• _Problem requirements_
What you return should be the lines of the data containing "fuel", each in full.

• _Supplied data_
┌────────

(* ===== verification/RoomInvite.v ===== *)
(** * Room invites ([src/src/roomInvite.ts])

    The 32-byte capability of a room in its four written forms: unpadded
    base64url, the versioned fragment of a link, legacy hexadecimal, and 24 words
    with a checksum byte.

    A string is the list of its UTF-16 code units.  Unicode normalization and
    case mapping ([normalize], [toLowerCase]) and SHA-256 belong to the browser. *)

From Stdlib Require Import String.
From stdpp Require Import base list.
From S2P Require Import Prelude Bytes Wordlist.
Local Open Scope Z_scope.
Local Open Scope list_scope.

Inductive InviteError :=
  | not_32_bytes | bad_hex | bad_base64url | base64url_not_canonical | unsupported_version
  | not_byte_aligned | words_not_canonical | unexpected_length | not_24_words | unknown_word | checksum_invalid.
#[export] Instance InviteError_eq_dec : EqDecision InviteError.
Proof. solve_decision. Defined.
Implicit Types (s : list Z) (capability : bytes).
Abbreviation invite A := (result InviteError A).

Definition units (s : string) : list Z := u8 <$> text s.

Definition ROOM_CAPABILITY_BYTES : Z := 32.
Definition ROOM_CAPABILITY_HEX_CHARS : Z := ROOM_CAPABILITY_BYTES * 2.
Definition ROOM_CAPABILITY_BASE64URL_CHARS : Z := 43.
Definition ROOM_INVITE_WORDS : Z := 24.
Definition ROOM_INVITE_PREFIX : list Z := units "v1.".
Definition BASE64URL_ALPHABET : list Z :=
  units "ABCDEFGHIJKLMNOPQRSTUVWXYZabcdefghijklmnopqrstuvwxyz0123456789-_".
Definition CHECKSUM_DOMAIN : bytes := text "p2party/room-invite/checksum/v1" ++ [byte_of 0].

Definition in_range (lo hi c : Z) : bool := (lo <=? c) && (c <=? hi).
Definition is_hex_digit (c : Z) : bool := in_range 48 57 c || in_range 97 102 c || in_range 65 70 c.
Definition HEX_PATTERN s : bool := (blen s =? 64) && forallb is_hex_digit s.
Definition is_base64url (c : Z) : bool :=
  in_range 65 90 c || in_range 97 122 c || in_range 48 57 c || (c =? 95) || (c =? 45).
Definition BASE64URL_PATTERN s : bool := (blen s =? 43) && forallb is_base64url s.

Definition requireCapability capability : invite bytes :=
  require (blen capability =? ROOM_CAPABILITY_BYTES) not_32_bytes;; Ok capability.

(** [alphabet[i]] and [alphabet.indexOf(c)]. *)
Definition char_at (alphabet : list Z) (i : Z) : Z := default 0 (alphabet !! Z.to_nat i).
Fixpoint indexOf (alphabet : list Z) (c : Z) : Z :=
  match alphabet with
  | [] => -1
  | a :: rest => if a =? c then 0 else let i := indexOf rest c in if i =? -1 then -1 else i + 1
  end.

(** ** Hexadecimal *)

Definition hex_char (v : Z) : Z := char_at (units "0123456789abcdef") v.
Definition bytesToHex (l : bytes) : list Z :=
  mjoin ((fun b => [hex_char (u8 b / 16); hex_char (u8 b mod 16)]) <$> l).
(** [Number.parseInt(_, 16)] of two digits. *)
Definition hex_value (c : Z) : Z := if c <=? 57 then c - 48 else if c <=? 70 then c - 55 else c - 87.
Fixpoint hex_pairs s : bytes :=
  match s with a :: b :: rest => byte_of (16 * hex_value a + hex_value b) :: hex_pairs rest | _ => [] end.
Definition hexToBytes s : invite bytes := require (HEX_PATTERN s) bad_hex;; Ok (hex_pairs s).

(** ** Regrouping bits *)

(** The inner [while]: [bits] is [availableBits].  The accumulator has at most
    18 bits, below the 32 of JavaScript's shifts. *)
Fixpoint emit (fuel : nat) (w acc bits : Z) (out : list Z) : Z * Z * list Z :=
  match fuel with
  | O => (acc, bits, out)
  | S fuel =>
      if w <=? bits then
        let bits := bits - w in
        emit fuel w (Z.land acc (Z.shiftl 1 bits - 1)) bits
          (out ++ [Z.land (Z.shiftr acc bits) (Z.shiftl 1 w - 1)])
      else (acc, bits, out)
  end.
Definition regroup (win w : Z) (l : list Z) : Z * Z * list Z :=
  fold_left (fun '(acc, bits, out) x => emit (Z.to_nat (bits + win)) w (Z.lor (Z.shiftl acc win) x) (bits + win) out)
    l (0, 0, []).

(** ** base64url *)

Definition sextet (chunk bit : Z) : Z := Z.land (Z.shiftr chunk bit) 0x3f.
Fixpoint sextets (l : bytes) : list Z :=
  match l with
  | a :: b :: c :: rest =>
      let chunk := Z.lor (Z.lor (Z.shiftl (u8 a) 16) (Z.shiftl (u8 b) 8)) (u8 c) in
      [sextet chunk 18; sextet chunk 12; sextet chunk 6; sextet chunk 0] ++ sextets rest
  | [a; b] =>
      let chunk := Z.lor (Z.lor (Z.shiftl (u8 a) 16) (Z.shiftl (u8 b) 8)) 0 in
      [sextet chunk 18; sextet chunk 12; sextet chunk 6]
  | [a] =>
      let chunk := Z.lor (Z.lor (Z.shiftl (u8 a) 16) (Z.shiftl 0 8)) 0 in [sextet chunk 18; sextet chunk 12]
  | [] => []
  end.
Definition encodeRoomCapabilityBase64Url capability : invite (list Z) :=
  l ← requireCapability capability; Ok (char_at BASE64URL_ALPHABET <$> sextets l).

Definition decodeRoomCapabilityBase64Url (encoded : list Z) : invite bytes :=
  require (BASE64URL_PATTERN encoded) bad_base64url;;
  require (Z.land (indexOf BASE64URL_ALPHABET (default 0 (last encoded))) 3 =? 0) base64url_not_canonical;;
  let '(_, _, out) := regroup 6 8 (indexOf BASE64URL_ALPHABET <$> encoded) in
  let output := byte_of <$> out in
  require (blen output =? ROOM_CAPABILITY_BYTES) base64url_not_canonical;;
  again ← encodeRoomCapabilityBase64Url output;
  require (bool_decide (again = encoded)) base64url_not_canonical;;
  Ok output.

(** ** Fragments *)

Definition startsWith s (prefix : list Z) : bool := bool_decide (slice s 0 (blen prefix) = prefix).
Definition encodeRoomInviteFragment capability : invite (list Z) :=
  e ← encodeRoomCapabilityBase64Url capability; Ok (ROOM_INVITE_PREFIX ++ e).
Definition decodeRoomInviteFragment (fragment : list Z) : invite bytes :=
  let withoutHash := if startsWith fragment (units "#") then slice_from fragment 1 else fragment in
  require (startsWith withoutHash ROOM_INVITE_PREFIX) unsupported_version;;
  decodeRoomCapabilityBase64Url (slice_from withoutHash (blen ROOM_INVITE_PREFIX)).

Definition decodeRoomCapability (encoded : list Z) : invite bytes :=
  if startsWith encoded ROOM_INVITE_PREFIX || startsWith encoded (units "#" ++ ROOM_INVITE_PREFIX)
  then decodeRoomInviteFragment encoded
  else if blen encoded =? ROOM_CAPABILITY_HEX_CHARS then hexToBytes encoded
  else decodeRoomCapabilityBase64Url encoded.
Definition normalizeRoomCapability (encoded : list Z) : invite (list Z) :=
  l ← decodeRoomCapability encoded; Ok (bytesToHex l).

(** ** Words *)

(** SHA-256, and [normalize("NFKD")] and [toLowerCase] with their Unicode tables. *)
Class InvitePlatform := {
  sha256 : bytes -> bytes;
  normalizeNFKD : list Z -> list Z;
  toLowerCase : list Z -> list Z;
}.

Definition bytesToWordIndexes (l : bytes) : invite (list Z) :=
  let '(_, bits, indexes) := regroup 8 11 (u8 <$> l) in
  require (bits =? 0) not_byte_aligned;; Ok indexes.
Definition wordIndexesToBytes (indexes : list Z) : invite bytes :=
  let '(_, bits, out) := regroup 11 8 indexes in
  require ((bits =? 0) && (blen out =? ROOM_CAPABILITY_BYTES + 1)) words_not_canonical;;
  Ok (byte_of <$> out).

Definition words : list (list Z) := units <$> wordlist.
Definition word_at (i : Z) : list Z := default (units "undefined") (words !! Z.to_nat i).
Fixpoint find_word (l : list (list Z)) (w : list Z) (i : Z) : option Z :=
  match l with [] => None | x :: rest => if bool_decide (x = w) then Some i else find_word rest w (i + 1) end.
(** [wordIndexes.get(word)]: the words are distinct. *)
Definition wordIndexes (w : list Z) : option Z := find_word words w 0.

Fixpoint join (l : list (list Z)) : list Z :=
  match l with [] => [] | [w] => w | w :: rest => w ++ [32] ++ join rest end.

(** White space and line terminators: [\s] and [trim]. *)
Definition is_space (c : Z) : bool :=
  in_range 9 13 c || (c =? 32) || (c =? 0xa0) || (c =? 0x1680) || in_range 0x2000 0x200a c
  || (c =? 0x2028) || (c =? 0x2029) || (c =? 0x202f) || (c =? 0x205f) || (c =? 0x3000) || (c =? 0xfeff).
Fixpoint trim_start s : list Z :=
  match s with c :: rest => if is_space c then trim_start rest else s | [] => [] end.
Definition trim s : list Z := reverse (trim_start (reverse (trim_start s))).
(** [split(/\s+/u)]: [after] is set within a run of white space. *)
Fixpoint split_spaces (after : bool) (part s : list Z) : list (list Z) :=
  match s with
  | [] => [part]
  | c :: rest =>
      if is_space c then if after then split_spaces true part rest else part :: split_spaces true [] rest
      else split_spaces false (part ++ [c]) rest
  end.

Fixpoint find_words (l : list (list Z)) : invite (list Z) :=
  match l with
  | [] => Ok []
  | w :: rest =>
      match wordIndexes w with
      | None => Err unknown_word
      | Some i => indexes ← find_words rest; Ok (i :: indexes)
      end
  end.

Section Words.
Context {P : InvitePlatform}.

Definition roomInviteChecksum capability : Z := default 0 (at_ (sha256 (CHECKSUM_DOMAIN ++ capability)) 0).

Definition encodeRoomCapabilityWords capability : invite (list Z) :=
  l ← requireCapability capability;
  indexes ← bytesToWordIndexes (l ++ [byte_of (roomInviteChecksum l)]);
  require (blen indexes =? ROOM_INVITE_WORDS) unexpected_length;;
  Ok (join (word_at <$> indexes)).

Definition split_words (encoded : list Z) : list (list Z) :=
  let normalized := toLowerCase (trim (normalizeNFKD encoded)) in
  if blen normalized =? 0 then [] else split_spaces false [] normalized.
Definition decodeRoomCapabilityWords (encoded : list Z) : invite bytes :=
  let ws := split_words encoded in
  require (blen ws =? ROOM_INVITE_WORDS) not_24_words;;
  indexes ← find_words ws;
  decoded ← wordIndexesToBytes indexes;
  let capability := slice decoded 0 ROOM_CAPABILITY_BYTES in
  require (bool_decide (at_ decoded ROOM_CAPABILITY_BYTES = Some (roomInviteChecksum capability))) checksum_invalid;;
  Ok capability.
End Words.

└────────

• _Exercise answer_
Fixpoint emit (fuel : nat) (w acc bits : Z) (out : list Z) : Z * Z * list Z :=
  match fuel with
  | S fuel =>
        emit fuel w (Z.land acc (Z.shiftl 1 bits - 1)) bits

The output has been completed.